What Writing Reveals

Point Of View

The best writers often reveal something about themselves in a way that is completely, authentically their own.  They possess an ineffable quality that’s hard to pin down, but you know it when you encounter it.  Their writing feels charged, more alive.  These writers spent enough time honing their craft that it’s now automatically imbued with some fundamental essence — a viewpoint utterly unlike anyone else’s.

And I don’t think we can speed up the process of finding this quality within ourselves: our genuine voice.

I’m not there yet.  But each time I engage in the act of writing, I feel like I get to know who I am a little better, on a deeper level.  I peel back the layers of myself to uncover new truths.  It’s all lying there, beneath the surface, waiting to be mined.  What do I think?  How do I think?  What am I trying to say?  Who am I writing for and why?

The more I write, the more I’m continually surprised by how mysterious writing can be.

Writer at a typewriter

The Process

Sometimes I’ll sit down to begin and instantly have a small spark of an idea that triggers a chain reaction.  My fingers can barely clack the keys fast enough to keep up with my racing, unfurling thoughts.  The goal at this point is to pour everything onto the page and then clean up the mess later once it’s all out there.

At other times, I sit down to write and I squirm.  Nothing comes easy.  My ideas feel weak, completely unoriginal; or worse, they’re nonexistent.  My mind is distressingly empty and I can feel the minutes slip away.  I get self-conscious about how little I’ve actually written.  This is when I turn to some of the tips and tricks for overcoming writer’s block I’ve come across over the years.  Things like:

  • doing a five minute “free write”: I set a timer and type whatever I’m thinking without stopping, even if it’s just writing “I don’t know what to write” over and over until another thought takes its place
  • purposely writing something bad: the worse it is, the better.  Bring on the shit.
  • rapidly brainstorming ideas: writing a one or two sentence synopsis of each idea, and then quickly moving on to another one.  Go for quantity over quality to keep things moving.
  • making up a story about whatever’s going on right in front of me at the moment
  • writing song lyrics or free verse poetry
  • writing about something that made me mad or annoyed recently: for some reason, venting can really make the words flow.  Maybe I’m just an angry prick, I don’t know.

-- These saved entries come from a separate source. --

Lemma all_pieces_add l c f : all_pieces (l ++ [f]) c ≡ₚ pieces f ++ all_pieces l c.
Proof. unfold all_pieces. rewrite fmap_app, concat_app. simpl. rewrite app_nil_r. solve_Permutation. Qed.

Lemma all_pieces_add_crypto l c f : all_pieces l (c ++ [f]) ≡ₚ pieces (FCrypto f) ++ all_pieces l c.
Proof. unfold all_pieces. rewrite fmap_app, concat_app. simpl. rewrite app_nil_r. solve_Permutation. Qed.

(** Only the lists of one space change. *)
Definition only (sp : space) (q q' : retransmissionQueue) : Prop := ∀ sp', sp' ≠ sp → lists sp' q' = lists sp' q.

Lemma only_ok sp q q' : (∀ sp, space_ok sp q) → space_ok sp q' → only sp q q' → ∀ sp, space_ok sp q'.
Proof. intros Hq Hs Ho sp'. destruct (decide (sp' = sp)) as [->|Hn]; [done|]. unfold space_ok. rewrite Ho by done. apply Hq. Qed.

Lemma retx_OnLost_ok sp f q : lost_ok sp f → space_ok sp q →
  ∃ q', OnLost (level sp) f q = Ok q' ∧ space_ok sp q' ∧ only sp q q' ∧ queued sp q' ≡ₚ pieces f ++ queued sp q.
Proof.
  intros [Hl Hf] [H1 H2].
  assert (Hadd : ∀ q', lists sp q' = ((lists sp q).1 ++ [f], (lists sp q).2) → space_ok sp q' ∧ queued sp q' ≡ₚ pieces f ++ queued sp q).
  { intros q' E. unfold space_ok, queued. rewrite E. split; [|apply all_pieces_add]. split; [|done].
    apply Forall_app. split; [done|]. by constructor. }
  assert (Hcr : ∀ q' cf, f = FCrypto cf → lists sp q' = ((lists sp q).1, (lists sp q).2 ++ [cf]) →
    space_ok sp q' ∧ queued sp q' ≡ₚ pieces f ++ queued sp q).
  { intros q' cf -> E. unfold space_ok, queued. rewrite E. split; [|apply all_pieces_add_crypto]. split; [done|].
    apply Forall_app. split; [done|]. by constructor. }
  assert (∃ q', OnLost (level sp) f q = Ok q' ∧ only sp q q' ∧ (lists sp q' = ((lists sp q).1 ++ [f], (lists sp q).2) ∨
    ∃ cf, f = FCrypto cf ∧ lists sp q' = ((lists sp q).1, (lists sp q).2 ++ [cf]))) as (q' & E & Ho & Hc).
  { destruct sp, f; try done; (eexists; split; [reflexivity|]; split; [by intros []|]); by eauto. }
  exists q'. split; [done|]. destruct Hc as [Hc|(cf & Hcf & Hc)]; [destruct (Hadd q' Hc)|destruct (Hcr q' cf Hcf Hc)]; done.
Qed.

Lemma ping_lost sp : lost_ok sp (FPing mkPingFrame).
Proof. split; [by eexists|done]. Qed.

Usually, one of these methods will at least get some words on the page for the day.  That’s my main goal at this point, to stick with the writing habit no matter how uncomfortable.  Each time I sit down to write, I’m going on an interior journey that takes me somewhere I haven’t been before.  And I’m still feeling the growing pains.

Keep Writing

I marvel at how the actual act of writing forces me to confront myself in ways that nothing else does.  I may start writing something funny that evolves into a more sober, serious reflection the longer I sit with it.  Or the reverse happens: I’ll begin with a deep, controversial issue that slowly fades into a more wide-ranging, humorous piece about the absurdities of life and how it’s our job, as humans, to navigate and make sense of these absurdities.

Essentially, there’s always this gap between what I set out to write and what I end up with.  The distance between these two points is the writing process itself.  It’s where you work through each idea, word by lonely word.  No shortcuts.  And no one can do it for you.

There’s nowhere to hide.  It’s just you, alone with your thoughts, left to grapple with how you feel and what you want to say.  Writing is your chance to show us who you really are.